**EXERCISE DETAILS**:
Search the data for the string "HTTP" and copy each line in which it appears.

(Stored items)

__________________________________________________

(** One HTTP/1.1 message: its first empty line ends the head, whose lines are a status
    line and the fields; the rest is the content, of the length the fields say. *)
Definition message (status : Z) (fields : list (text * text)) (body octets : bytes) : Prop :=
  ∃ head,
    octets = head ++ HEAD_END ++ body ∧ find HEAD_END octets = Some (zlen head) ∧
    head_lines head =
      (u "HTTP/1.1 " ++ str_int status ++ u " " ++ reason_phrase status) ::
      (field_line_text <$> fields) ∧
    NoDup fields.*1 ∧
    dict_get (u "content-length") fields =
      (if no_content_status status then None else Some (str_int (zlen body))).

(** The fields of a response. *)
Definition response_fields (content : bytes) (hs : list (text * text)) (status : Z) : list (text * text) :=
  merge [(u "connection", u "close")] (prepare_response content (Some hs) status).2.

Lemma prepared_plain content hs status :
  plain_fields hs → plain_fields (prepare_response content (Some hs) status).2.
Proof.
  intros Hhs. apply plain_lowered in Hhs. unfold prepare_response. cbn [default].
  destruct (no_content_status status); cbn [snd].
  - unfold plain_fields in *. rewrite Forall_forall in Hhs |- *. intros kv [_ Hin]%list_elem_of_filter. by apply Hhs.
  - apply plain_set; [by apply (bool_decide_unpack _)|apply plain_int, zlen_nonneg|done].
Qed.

__________________________________________________

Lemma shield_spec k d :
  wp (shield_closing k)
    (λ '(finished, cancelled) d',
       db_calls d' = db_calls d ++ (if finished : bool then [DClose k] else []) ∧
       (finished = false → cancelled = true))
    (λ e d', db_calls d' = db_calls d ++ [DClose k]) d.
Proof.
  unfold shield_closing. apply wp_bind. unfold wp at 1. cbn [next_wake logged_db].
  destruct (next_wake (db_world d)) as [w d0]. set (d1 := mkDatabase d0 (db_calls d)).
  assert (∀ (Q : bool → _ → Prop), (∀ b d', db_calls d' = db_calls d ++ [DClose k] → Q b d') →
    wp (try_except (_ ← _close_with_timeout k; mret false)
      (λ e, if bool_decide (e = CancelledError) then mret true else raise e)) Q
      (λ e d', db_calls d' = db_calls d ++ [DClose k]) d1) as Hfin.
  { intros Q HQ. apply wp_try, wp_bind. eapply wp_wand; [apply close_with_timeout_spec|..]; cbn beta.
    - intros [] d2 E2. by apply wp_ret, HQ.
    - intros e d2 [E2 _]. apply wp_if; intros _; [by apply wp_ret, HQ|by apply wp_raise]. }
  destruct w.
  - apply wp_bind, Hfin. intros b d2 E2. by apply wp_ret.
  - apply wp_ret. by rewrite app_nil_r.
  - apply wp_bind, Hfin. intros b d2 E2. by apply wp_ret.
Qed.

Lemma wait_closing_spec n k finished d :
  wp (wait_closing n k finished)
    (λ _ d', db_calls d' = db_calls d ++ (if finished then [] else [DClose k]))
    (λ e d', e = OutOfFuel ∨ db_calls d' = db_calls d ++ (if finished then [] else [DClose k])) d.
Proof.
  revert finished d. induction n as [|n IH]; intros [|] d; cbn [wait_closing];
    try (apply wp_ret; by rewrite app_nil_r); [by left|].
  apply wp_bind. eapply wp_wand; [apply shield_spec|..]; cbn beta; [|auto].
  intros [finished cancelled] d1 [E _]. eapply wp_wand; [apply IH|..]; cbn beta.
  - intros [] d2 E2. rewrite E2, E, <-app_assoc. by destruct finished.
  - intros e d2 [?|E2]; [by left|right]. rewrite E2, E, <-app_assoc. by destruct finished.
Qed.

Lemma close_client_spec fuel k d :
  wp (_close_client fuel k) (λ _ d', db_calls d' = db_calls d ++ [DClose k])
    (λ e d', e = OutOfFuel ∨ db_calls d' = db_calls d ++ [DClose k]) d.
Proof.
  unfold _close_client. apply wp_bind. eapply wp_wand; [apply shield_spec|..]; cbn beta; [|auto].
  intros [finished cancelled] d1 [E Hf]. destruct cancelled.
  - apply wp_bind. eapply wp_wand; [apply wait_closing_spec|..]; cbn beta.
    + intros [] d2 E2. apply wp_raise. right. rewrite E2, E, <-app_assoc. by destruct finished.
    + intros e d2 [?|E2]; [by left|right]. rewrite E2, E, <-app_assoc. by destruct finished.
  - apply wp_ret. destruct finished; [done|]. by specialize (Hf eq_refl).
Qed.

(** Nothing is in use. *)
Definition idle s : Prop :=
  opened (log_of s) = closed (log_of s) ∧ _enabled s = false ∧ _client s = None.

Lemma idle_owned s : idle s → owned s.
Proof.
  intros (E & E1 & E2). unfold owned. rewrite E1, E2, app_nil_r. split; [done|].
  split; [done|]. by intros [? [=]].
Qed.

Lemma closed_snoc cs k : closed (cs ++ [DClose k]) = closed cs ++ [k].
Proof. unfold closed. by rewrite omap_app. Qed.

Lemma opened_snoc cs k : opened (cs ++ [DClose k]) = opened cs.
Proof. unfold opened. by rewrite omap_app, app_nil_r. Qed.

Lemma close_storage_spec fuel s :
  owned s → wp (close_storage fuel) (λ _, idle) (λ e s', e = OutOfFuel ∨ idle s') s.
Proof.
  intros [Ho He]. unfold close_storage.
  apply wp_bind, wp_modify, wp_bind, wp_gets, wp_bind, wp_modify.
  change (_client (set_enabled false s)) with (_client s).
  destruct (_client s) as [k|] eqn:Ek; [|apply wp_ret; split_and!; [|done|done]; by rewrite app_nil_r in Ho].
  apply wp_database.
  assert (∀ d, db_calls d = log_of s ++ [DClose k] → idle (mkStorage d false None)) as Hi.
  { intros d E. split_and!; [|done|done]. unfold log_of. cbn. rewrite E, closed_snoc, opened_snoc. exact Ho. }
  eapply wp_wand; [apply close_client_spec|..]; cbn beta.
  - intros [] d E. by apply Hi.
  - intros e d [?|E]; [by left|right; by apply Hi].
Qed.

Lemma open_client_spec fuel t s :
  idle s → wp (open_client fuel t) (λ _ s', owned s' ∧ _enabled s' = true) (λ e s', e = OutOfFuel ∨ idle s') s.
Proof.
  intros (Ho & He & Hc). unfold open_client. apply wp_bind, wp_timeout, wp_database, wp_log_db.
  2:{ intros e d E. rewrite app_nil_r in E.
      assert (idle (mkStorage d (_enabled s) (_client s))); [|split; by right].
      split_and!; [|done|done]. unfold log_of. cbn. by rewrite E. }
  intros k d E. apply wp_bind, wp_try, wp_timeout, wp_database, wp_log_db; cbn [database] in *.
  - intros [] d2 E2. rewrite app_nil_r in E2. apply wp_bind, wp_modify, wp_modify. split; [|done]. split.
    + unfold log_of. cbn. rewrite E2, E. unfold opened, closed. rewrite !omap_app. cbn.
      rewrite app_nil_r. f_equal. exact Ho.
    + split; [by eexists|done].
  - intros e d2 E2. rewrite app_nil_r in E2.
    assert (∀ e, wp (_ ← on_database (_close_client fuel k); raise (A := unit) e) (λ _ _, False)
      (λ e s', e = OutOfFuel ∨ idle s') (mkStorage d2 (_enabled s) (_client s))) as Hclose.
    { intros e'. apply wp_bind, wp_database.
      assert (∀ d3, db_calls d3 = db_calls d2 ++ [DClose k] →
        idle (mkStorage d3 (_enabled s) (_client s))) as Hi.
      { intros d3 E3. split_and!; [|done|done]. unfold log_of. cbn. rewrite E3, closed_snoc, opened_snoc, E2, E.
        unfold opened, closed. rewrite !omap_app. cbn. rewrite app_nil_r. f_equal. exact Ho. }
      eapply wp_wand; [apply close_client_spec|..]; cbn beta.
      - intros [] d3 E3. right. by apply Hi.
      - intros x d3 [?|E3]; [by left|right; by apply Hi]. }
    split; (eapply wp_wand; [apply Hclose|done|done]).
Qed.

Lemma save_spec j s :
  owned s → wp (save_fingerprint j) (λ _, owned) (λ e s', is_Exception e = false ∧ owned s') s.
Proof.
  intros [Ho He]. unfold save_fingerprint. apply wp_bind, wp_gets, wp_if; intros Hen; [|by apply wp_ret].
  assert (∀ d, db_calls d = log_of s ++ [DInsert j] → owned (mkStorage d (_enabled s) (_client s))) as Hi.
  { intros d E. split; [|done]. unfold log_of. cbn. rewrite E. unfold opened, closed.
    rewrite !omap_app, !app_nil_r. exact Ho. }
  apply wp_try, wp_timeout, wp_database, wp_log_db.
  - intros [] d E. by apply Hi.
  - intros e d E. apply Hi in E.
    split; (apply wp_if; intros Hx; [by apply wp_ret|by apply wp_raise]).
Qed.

__________________________________________________

**PROBLEM SOLUTION**:
(** One HTTP/1.1 message: its first empty line ends the head, whose lines are a status
      (u "HTTP/1.1 " ++ str_int status ++ u " " ++ reason_phrase status) ::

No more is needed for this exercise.